• [Requirement] Check each line of the data for "Hrest" and select those that have it.

_ _ _ _ _ _ _

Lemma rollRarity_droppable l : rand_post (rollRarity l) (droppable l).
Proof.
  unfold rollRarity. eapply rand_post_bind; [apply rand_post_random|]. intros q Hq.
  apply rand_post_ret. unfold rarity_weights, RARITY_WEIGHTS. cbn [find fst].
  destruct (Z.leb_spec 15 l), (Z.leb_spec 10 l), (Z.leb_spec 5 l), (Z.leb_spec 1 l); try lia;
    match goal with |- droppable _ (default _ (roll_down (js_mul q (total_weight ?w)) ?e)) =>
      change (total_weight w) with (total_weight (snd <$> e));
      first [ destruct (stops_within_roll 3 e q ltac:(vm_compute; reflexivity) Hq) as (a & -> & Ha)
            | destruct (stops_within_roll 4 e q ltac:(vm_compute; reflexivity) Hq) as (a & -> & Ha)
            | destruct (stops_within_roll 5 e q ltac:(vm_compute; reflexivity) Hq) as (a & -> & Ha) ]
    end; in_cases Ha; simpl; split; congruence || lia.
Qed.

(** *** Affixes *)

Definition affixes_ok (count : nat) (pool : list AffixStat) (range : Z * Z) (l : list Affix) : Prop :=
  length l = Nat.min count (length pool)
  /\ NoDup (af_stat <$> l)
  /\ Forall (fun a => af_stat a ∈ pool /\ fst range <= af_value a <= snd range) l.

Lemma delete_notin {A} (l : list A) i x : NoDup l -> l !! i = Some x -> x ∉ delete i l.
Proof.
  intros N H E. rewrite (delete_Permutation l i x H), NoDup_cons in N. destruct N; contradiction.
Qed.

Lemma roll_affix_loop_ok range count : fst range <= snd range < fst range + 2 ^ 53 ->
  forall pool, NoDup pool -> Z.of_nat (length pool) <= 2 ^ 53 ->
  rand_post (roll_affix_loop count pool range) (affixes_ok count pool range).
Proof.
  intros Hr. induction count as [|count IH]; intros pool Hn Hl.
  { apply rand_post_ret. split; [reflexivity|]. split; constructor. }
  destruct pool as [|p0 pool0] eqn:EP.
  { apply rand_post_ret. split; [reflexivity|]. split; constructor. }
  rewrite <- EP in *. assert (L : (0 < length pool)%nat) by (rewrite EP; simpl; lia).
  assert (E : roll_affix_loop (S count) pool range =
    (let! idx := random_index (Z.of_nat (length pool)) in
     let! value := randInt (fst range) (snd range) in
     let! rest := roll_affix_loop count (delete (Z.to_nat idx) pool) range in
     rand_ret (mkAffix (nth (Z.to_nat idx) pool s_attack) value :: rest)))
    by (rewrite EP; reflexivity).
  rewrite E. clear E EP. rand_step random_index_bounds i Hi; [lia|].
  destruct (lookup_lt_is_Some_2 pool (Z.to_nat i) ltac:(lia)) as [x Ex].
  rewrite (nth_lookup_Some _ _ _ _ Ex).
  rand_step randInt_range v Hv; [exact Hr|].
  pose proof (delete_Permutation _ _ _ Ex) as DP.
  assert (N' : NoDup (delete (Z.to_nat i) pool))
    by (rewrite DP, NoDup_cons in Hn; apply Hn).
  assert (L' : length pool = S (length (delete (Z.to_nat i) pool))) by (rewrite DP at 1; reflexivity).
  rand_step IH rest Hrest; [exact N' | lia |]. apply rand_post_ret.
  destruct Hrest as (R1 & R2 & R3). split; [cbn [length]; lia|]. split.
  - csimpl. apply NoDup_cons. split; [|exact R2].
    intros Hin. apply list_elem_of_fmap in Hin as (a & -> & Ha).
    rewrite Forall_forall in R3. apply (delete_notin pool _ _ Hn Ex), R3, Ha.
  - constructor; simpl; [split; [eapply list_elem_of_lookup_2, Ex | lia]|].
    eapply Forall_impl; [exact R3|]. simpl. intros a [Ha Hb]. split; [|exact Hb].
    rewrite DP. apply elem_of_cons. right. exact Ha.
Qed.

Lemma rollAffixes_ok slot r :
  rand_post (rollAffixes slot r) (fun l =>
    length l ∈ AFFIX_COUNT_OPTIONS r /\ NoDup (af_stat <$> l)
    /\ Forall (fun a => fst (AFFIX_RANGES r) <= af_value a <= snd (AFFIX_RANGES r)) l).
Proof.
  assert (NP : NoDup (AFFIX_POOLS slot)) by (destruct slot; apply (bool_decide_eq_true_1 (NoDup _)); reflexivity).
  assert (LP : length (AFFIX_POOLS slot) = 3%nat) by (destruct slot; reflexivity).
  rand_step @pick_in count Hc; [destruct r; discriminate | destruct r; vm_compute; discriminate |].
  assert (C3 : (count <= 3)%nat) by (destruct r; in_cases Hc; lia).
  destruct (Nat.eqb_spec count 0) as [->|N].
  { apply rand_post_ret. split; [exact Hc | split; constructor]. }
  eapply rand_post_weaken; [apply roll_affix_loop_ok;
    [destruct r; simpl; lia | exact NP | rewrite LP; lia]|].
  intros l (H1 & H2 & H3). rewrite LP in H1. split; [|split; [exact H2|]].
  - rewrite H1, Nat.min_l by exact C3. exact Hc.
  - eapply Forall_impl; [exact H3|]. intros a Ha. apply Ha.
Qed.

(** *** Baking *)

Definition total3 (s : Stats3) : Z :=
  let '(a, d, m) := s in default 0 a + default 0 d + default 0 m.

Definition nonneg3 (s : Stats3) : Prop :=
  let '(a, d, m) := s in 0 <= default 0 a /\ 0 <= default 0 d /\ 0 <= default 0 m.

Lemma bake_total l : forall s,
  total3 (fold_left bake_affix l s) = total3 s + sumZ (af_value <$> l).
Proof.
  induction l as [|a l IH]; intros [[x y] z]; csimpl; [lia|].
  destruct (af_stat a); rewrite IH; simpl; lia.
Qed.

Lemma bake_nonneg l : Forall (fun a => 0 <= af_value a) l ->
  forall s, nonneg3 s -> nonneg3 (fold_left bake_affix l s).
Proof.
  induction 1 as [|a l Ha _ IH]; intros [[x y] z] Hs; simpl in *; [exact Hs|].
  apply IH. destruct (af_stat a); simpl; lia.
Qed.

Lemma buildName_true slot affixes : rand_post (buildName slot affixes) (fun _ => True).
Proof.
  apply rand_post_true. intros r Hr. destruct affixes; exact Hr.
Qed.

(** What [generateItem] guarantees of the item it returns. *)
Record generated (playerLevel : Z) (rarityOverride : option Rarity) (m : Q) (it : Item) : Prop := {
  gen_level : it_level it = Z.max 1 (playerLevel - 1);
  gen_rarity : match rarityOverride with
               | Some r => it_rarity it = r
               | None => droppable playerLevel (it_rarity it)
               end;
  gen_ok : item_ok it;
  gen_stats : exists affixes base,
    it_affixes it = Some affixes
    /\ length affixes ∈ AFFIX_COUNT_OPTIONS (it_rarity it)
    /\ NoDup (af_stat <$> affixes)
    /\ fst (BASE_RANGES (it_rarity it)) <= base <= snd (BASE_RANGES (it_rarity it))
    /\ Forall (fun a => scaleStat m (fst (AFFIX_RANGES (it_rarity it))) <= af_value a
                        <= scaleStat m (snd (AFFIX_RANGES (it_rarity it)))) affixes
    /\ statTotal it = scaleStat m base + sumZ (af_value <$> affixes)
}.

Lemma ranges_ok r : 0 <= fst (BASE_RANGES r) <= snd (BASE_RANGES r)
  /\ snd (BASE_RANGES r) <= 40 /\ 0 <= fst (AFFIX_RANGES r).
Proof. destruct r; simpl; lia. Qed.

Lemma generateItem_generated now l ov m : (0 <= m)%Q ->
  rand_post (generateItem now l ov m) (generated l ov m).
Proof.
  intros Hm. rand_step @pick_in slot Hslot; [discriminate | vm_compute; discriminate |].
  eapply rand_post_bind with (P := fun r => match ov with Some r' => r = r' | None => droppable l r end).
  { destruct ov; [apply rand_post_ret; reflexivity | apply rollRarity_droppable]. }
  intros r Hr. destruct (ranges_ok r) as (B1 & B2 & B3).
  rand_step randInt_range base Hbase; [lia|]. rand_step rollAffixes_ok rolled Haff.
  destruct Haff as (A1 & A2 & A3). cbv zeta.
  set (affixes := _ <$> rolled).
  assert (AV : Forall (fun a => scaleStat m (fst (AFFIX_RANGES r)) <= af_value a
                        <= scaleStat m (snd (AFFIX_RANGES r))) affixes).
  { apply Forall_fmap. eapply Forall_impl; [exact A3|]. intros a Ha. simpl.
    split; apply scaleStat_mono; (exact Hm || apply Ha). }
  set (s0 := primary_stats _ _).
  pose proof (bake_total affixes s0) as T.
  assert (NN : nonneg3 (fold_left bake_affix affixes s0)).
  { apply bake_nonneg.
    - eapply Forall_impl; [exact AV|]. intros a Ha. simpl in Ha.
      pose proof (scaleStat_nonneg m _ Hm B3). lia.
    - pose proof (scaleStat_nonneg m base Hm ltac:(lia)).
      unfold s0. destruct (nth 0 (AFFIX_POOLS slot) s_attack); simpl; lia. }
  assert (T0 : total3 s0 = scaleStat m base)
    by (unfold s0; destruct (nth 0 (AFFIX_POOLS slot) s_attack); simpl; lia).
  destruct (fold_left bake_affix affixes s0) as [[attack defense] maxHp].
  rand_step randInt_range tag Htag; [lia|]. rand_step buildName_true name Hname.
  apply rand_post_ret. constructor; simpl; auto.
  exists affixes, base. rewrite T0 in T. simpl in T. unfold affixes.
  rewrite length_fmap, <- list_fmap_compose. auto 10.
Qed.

_ _ _ _ _ _ _

• [Reply to the task]
  rand_step IH rest Hrest; [exact N' | lia |]. apply rand_post_ret.
  destruct Hrest as (R1 & R2 & R3). split; [cbn [length]; lia|]. split.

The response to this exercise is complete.